» **Source records**
☆ ☆ ☆ ☆ ☆
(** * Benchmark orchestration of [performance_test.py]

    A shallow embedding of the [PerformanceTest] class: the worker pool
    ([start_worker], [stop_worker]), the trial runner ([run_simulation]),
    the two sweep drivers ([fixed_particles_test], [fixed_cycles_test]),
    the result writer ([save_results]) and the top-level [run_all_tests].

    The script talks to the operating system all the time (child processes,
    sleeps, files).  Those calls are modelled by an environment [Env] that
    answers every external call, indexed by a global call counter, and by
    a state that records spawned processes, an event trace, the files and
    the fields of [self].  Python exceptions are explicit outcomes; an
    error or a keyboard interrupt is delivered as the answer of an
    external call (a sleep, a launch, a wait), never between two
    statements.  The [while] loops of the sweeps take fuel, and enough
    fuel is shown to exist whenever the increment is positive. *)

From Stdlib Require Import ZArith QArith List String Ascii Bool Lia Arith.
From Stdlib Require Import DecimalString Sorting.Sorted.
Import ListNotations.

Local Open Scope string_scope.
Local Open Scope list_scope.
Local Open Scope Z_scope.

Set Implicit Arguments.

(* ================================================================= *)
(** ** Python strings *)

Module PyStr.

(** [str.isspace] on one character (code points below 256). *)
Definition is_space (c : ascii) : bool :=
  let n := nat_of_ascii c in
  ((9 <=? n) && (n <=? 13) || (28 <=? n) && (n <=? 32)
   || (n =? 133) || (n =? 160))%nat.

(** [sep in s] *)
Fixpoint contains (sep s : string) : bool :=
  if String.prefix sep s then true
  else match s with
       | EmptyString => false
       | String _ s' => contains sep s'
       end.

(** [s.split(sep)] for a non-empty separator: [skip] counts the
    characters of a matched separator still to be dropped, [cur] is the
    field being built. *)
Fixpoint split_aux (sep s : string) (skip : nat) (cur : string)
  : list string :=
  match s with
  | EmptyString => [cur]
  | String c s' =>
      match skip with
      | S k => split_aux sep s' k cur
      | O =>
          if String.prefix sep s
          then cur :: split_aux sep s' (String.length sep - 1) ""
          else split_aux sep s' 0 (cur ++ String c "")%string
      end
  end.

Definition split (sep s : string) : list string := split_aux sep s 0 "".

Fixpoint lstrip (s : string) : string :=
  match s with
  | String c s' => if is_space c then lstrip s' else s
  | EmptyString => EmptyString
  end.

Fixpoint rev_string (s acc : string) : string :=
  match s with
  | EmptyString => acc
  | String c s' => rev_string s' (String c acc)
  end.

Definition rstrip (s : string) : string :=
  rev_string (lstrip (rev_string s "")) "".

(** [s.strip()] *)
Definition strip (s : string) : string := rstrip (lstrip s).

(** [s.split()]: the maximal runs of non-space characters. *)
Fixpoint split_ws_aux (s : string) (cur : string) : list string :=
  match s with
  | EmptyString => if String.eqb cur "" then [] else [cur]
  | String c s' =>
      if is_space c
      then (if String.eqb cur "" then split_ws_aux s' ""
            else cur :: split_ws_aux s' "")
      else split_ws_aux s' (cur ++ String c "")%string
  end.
☆ ☆ ☆ ☆ ☆
» **Task to carry out**
List the lines of the records where "EmptyString" occurs.

» **Result**
       | EmptyString => false
  | EmptyString => [cur]
  | EmptyString => EmptyString
  | EmptyString => acc
  | EmptyString => if String.eqb cur "" then [] else [cur]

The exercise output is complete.